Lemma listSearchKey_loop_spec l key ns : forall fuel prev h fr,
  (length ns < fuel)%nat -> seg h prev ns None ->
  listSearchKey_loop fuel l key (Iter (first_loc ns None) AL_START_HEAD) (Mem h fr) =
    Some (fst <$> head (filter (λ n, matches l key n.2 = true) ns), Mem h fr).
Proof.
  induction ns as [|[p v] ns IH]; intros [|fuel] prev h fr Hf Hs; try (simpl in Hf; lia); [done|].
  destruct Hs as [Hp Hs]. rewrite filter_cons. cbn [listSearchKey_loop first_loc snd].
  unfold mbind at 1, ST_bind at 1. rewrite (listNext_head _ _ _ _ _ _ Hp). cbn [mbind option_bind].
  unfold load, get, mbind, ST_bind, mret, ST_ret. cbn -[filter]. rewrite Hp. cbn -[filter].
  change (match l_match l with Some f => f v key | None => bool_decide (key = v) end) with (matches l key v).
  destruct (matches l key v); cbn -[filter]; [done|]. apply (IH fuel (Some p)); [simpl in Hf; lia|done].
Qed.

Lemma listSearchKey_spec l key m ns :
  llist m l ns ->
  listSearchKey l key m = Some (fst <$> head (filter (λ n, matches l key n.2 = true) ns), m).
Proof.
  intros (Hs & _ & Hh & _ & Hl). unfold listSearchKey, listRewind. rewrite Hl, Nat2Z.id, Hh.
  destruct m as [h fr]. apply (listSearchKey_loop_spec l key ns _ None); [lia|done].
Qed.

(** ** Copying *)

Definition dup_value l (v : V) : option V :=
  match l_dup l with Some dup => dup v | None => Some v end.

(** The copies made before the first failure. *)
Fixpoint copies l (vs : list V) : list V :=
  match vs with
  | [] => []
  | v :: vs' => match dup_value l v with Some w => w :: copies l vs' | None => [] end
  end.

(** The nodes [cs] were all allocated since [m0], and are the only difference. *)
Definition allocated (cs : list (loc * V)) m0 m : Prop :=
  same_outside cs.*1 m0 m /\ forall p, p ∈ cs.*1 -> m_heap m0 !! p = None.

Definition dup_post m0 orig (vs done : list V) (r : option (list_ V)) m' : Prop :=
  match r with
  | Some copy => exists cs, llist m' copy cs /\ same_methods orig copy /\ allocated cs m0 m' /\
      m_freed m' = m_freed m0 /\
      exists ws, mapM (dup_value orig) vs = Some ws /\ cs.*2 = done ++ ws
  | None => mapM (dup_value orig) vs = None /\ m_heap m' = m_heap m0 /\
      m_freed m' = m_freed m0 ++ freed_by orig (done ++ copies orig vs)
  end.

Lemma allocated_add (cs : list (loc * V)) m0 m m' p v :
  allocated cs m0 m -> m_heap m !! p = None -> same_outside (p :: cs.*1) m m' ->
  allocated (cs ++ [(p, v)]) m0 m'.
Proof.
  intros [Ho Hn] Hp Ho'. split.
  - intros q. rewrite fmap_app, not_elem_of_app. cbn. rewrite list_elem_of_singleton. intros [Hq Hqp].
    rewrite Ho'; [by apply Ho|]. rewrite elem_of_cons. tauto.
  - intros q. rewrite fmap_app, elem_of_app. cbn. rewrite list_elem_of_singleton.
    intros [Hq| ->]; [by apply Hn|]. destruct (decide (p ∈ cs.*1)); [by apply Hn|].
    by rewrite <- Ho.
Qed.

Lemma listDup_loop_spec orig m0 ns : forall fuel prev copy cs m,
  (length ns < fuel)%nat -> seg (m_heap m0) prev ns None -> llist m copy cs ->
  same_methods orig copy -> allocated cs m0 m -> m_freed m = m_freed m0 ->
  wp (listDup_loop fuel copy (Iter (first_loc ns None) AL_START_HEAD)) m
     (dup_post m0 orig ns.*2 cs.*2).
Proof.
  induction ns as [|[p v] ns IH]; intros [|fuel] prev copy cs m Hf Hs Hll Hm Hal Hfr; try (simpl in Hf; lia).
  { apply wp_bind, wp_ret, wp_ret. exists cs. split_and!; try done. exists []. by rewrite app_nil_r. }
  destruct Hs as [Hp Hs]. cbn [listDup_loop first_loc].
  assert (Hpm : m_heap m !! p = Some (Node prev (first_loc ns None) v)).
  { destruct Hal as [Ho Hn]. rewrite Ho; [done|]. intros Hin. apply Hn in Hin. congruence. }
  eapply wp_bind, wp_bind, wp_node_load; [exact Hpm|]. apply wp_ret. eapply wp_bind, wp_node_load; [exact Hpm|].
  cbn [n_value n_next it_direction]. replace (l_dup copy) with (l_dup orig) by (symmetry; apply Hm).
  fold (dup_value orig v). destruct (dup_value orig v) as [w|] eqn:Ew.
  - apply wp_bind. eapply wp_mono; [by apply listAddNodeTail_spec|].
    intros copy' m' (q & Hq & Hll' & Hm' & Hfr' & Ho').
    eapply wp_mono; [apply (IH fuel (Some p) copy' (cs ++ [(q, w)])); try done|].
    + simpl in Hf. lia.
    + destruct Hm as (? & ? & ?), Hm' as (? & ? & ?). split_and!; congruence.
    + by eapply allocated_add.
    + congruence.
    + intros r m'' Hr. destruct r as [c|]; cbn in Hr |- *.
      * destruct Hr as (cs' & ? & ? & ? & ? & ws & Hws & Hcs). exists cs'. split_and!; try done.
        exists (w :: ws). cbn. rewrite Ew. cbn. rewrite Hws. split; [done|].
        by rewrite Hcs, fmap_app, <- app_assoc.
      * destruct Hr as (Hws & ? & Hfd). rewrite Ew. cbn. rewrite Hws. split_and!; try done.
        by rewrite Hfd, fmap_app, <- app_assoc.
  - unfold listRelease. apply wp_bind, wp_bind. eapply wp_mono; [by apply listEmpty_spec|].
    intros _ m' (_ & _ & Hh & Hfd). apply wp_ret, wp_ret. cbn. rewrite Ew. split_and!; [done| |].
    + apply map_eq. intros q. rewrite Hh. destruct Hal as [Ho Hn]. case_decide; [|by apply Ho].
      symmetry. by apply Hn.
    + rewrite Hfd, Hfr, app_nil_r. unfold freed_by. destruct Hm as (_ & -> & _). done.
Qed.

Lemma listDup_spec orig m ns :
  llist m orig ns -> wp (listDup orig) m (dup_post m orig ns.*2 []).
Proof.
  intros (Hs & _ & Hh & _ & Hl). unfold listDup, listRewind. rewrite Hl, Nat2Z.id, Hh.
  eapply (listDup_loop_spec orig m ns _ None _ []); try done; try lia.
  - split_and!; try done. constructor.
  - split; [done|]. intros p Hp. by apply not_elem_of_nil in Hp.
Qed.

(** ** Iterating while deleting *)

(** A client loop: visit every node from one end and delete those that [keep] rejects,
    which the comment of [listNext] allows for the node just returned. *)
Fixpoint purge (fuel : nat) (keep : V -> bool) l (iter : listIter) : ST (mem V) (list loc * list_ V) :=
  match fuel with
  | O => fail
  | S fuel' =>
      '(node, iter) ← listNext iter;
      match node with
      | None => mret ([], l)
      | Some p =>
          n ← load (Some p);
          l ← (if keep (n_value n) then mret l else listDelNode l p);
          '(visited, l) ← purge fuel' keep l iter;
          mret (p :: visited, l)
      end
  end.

Work order.
The reply should consist solely of the lines above from the one that has "allocated (cs ++ [(p, v)]) m0 m'." through the one that has "rewrite Ho'; [by", reproduced exactly.

Solution for this task.
  allocated (cs ++ [(p, v)]) m0 m'.
Proof.
  intros [Ho Hn] Hp Ho'. split.
  - intros q. rewrite fmap_app, not_elem_of_app. cbn. rewrite list_elem_of_singleton. intros [Hq Hqp].
    rewrite Ho'; [by apply Ho|]. rewrite elem_of_cons. tauto.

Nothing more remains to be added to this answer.